What is required:
In the records below, the line with "(** The secrets" opens the range and the line with "Proof. split; [done|]." closes it; print that range exactly and nothing else.

◇ ◇ ◇ ◇ ◇ ◇ ◇

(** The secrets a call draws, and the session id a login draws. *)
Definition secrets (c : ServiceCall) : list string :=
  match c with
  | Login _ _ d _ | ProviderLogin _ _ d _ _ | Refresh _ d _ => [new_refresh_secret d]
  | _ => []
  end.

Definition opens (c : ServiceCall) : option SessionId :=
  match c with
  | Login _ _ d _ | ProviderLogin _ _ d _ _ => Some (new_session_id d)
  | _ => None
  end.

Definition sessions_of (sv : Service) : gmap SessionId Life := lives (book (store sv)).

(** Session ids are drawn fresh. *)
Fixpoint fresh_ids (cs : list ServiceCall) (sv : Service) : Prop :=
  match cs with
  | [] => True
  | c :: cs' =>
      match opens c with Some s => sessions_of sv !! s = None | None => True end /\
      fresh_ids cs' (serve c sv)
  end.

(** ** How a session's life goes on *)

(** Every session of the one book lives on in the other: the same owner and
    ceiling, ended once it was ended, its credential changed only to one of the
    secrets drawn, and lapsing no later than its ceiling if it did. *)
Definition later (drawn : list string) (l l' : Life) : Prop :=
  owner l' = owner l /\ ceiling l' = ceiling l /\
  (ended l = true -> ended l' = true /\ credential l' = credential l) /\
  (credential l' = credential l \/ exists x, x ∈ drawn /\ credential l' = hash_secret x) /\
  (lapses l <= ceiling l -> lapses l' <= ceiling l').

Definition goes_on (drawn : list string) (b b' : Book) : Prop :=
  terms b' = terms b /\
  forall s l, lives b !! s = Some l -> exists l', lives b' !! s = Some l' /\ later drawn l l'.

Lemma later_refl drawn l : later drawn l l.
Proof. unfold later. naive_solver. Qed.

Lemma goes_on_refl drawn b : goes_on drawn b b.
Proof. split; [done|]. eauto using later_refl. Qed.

◇ ◇ ◇ ◇ ◇ ◇ ◇

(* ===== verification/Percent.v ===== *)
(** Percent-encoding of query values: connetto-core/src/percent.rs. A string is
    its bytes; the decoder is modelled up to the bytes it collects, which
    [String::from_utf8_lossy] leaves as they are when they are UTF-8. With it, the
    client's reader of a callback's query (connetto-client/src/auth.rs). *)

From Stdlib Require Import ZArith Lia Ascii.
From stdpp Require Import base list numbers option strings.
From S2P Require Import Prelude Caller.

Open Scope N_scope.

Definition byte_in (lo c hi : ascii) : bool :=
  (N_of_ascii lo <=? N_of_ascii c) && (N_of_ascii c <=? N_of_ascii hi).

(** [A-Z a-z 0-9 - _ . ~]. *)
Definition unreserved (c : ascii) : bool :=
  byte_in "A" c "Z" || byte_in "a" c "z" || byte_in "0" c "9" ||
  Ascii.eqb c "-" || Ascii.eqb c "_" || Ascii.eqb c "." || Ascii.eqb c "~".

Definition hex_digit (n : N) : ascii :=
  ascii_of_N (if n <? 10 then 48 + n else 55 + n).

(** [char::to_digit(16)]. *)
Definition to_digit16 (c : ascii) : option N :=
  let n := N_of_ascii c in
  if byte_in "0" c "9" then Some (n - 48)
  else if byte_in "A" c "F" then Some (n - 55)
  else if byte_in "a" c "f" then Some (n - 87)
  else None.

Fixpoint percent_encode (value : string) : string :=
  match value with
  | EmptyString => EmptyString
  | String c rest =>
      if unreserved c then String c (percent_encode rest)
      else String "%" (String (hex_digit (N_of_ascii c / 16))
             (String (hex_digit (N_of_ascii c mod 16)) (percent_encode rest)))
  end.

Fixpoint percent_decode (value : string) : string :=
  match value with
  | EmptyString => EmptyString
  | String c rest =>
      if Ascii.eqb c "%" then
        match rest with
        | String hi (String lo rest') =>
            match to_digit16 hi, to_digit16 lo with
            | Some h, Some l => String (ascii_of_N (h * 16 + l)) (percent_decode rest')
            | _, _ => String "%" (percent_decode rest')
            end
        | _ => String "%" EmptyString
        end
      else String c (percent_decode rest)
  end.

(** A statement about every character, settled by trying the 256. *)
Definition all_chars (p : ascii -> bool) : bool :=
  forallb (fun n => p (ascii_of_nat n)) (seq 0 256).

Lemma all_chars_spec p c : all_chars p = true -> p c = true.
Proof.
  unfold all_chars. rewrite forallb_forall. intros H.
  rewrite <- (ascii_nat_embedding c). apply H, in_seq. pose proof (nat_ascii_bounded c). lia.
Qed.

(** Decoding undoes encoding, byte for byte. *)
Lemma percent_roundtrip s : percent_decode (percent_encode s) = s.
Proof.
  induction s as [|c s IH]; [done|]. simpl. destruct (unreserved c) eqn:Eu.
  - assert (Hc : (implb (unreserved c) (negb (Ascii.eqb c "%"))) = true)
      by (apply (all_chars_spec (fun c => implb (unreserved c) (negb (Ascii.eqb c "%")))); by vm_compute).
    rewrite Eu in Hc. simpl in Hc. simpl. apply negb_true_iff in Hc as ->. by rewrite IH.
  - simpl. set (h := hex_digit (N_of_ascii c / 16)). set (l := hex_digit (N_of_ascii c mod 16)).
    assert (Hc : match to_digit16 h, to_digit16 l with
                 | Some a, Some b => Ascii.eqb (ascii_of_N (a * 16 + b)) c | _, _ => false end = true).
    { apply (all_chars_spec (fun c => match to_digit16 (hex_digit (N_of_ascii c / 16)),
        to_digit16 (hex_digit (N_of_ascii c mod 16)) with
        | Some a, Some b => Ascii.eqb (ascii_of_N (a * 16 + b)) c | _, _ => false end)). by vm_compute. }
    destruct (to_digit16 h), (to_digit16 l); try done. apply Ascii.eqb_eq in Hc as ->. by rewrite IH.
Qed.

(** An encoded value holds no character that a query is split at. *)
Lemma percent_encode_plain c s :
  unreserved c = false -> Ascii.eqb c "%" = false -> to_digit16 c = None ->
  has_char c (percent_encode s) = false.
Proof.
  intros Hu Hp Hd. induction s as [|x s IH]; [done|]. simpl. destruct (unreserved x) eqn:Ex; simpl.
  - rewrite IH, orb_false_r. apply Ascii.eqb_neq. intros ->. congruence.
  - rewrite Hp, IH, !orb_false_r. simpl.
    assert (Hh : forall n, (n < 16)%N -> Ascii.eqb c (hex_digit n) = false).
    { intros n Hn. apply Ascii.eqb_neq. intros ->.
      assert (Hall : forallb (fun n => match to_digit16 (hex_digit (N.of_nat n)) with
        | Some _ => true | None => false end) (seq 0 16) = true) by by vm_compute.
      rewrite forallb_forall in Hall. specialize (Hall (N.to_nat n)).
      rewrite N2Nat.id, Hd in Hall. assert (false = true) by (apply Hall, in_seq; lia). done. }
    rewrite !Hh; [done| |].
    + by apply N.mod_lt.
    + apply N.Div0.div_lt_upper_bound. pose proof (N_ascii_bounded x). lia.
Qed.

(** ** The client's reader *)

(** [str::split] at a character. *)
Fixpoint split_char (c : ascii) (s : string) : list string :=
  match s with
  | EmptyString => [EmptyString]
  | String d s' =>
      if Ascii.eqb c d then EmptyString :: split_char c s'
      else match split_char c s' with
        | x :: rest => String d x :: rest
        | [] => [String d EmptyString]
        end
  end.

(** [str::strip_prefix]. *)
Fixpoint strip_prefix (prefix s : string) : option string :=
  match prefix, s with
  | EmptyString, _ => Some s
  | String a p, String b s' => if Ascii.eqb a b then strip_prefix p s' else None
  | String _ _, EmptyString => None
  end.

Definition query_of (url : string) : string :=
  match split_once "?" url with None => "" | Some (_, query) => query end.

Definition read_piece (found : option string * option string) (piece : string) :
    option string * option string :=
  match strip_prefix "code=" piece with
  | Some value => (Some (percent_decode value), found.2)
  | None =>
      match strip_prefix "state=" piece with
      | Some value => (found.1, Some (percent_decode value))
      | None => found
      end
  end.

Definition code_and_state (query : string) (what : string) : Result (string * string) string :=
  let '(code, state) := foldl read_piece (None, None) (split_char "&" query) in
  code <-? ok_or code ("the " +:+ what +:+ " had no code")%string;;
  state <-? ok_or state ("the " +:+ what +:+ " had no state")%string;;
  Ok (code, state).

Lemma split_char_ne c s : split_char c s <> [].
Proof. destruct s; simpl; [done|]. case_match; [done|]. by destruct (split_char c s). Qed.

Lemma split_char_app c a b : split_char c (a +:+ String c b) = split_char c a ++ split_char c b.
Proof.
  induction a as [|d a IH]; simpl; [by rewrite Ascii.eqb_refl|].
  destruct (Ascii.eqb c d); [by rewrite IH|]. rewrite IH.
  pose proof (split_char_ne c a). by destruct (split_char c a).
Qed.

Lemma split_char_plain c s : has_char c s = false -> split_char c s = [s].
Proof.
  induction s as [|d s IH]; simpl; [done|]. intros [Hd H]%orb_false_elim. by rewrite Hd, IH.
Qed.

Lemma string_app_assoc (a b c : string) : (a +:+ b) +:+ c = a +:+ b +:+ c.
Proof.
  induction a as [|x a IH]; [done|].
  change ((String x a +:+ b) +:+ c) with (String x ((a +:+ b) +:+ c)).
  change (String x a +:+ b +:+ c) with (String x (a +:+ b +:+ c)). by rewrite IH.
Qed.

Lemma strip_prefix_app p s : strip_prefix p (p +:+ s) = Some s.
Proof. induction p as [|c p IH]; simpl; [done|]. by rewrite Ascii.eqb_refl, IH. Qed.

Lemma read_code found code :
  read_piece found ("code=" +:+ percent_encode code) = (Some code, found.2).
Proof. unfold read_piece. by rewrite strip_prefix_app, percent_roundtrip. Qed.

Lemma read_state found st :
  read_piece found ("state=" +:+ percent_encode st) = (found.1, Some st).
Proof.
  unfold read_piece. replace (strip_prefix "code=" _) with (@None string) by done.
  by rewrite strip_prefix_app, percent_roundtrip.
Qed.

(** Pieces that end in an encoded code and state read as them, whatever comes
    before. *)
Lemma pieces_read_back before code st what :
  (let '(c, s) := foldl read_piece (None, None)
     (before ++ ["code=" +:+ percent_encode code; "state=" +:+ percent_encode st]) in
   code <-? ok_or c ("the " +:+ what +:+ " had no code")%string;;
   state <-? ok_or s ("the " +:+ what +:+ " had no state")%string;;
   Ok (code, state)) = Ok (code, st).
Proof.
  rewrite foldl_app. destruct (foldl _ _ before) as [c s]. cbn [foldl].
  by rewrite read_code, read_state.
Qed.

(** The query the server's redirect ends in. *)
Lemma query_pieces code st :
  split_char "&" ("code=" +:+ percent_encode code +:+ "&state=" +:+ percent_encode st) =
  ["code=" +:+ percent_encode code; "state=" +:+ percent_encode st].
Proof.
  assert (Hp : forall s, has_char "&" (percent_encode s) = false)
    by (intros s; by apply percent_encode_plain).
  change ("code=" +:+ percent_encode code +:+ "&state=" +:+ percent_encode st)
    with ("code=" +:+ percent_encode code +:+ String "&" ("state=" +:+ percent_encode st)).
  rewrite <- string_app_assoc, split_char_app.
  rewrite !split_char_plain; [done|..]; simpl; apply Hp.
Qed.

◇ ◇ ◇ ◇ ◇ ◇ ◇

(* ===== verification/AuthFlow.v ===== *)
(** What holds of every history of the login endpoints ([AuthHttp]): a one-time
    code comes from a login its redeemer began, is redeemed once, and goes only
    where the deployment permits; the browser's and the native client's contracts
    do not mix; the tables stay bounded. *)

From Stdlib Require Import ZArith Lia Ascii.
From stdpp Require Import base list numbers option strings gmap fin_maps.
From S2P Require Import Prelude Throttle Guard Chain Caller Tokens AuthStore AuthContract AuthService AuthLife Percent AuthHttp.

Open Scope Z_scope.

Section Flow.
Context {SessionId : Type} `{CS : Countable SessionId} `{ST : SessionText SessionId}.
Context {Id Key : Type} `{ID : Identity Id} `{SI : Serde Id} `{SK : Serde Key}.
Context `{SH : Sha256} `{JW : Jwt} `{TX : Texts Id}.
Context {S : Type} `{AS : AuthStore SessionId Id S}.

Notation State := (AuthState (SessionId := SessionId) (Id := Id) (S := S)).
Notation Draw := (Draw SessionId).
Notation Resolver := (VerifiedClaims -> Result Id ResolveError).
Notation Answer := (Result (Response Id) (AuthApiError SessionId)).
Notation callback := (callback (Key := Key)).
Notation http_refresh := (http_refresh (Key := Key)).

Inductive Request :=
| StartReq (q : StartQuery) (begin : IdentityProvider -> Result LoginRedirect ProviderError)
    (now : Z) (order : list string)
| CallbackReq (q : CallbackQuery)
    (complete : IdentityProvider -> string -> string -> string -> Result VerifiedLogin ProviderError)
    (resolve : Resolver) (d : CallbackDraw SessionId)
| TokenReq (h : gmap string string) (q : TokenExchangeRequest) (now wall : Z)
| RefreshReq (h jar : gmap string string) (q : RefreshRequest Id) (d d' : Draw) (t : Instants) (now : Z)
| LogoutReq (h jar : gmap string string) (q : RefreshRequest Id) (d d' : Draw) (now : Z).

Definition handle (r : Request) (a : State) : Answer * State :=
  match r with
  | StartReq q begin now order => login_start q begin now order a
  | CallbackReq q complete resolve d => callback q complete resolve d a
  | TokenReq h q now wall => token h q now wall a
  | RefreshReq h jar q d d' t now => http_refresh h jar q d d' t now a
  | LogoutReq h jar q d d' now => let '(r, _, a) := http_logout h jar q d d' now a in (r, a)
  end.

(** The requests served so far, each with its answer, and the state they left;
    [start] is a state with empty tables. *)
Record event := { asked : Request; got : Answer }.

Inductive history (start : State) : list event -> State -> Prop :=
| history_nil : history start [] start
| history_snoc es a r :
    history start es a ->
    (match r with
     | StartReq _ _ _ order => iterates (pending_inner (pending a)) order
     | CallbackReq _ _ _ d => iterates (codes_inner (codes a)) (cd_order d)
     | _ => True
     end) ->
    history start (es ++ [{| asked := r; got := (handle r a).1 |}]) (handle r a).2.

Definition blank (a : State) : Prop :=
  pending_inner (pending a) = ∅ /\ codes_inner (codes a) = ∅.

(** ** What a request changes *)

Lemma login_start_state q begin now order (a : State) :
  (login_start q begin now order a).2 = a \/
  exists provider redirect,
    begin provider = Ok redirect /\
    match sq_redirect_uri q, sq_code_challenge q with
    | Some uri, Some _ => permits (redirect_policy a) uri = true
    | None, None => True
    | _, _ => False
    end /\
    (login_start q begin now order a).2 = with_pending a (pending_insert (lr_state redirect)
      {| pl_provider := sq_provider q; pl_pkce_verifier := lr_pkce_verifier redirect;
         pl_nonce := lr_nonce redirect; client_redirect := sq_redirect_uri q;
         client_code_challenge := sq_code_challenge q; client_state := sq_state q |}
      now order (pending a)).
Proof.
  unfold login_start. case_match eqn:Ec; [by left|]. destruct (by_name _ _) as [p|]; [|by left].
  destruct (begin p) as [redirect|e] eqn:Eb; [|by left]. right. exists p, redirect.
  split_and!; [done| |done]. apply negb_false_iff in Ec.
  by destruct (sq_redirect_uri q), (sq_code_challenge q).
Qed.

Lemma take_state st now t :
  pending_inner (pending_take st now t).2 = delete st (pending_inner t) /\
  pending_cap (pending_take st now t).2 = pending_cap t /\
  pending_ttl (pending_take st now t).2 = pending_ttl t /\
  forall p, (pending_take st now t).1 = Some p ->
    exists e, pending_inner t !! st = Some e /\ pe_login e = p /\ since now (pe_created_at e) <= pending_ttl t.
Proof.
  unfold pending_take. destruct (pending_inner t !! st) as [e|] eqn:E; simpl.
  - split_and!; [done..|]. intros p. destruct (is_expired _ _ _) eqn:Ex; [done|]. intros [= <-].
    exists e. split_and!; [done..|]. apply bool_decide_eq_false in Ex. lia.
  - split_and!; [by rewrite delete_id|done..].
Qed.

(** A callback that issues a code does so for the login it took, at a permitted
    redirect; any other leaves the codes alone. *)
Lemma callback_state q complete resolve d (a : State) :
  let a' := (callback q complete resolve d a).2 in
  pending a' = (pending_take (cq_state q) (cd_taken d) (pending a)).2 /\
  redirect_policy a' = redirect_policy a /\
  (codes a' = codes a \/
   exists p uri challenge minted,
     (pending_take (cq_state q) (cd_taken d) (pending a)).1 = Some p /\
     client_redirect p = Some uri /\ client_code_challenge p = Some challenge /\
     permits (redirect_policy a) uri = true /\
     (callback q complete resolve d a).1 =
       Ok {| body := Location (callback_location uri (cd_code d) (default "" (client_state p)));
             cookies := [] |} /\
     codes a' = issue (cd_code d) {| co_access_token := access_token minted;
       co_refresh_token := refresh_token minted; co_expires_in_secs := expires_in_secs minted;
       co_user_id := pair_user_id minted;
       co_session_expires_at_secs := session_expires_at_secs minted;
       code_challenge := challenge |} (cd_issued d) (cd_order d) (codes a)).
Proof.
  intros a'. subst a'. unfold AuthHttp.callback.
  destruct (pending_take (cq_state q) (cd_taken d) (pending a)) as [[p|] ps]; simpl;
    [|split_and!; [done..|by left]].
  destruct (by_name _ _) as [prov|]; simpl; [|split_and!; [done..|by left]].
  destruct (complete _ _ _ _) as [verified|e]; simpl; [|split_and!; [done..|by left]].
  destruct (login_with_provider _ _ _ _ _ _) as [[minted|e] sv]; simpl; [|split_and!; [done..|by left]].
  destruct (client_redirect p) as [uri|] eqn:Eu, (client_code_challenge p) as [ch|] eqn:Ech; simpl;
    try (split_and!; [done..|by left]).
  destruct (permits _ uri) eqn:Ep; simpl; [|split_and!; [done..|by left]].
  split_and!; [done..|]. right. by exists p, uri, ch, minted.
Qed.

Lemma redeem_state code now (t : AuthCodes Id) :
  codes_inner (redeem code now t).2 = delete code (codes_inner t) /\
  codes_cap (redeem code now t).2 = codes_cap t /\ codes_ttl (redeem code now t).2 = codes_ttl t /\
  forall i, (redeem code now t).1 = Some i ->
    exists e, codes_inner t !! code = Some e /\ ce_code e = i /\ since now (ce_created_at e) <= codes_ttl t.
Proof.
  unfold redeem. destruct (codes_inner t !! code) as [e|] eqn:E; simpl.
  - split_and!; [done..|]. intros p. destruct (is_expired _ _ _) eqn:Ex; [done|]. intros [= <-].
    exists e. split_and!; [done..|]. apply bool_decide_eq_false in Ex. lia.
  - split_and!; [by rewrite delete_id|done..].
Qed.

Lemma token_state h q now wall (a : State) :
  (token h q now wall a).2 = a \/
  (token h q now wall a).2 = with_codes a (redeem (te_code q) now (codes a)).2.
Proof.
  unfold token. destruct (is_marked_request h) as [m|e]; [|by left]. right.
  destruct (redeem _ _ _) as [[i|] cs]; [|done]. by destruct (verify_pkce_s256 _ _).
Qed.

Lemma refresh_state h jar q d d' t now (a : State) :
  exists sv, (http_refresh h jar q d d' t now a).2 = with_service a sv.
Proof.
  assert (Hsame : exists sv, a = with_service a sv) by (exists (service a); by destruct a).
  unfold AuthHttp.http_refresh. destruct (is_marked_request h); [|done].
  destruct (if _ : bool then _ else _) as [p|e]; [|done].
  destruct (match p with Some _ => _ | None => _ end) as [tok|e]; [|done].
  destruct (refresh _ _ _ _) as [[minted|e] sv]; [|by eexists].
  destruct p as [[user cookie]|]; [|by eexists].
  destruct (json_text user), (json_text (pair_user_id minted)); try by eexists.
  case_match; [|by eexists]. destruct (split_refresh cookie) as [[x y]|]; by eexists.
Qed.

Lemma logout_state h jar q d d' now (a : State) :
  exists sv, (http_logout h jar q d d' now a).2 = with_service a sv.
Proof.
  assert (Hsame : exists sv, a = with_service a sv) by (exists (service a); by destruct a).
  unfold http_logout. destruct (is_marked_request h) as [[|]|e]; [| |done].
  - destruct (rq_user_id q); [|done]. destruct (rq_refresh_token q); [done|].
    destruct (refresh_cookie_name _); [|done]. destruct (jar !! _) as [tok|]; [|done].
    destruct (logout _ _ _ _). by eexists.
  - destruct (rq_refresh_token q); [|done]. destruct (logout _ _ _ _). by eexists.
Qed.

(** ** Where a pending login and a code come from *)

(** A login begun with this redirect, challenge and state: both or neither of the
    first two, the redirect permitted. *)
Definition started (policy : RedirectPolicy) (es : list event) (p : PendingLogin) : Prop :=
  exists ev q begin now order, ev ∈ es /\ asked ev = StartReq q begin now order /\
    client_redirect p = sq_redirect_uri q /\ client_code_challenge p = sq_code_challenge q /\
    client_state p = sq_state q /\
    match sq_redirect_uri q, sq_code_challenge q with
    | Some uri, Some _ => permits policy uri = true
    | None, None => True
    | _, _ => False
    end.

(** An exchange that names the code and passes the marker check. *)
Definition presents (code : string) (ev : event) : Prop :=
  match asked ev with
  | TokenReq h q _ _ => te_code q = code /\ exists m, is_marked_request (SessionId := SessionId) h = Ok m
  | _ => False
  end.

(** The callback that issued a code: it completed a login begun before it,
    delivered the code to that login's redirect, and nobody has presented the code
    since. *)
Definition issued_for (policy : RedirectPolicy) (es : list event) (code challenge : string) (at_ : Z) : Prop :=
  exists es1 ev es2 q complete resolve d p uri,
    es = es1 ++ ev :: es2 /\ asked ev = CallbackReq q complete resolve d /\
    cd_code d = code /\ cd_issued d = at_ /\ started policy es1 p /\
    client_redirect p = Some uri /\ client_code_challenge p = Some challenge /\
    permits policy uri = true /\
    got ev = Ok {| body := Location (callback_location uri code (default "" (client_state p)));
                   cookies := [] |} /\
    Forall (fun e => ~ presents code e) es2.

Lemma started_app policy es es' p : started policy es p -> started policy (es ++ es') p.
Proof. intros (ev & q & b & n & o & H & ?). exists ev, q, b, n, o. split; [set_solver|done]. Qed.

◇ ◇ ◇ ◇ ◇ ◇ ◇

Written answer:
(** The secrets a call draws, and the session id a login draws. *)
Definition secrets (c : ServiceCall) : list string :=
  match c with
  | Login _ _ d _ | ProviderLogin _ _ d _ _ | Refresh _ d _ => [new_refresh_secret d]
  | _ => []
  end.

Definition opens (c : ServiceCall) : option SessionId :=
  match c with
  | Login _ _ d _ | ProviderLogin _ _ d _ _ => Some (new_session_id d)
  | _ => None
  end.

Definition sessions_of (sv : Service) : gmap SessionId Life := lives (book (store sv)).

(** Session ids are drawn fresh. *)
Fixpoint fresh_ids (cs : list ServiceCall) (sv : Service) : Prop :=
  match cs with
  | [] => True
  | c :: cs' =>
      match opens c with Some s => sessions_of sv !! s = None | None => True end /\
      fresh_ids cs' (serve c sv)
  end.

(** ** How a session's life goes on *)

(** Every session of the one book lives on in the other: the same owner and
    ceiling, ended once it was ended, its credential changed only to one of the
    secrets drawn, and lapsing no later than its ceiling if it did. *)
Definition later (drawn : list string) (l l' : Life) : Prop :=
  owner l' = owner l /\ ceiling l' = ceiling l /\
  (ended l = true -> ended l' = true /\ credential l' = credential l) /\
  (credential l' = credential l \/ exists x, x ∈ drawn /\ credential l' = hash_secret x) /\
  (lapses l <= ceiling l -> lapses l' <= ceiling l').

Definition goes_on (drawn : list string) (b b' : Book) : Prop :=
  terms b' = terms b /\
  forall s l, lives b !! s = Some l -> exists l', lives b' !! s = Some l' /\ later drawn l l'.

Lemma later_refl drawn l : later drawn l l.
Proof. unfold later. naive_solver. Qed.

Lemma goes_on_refl drawn b : goes_on drawn b b.
Proof. split; [done|]. eauto using later_refl. Qed.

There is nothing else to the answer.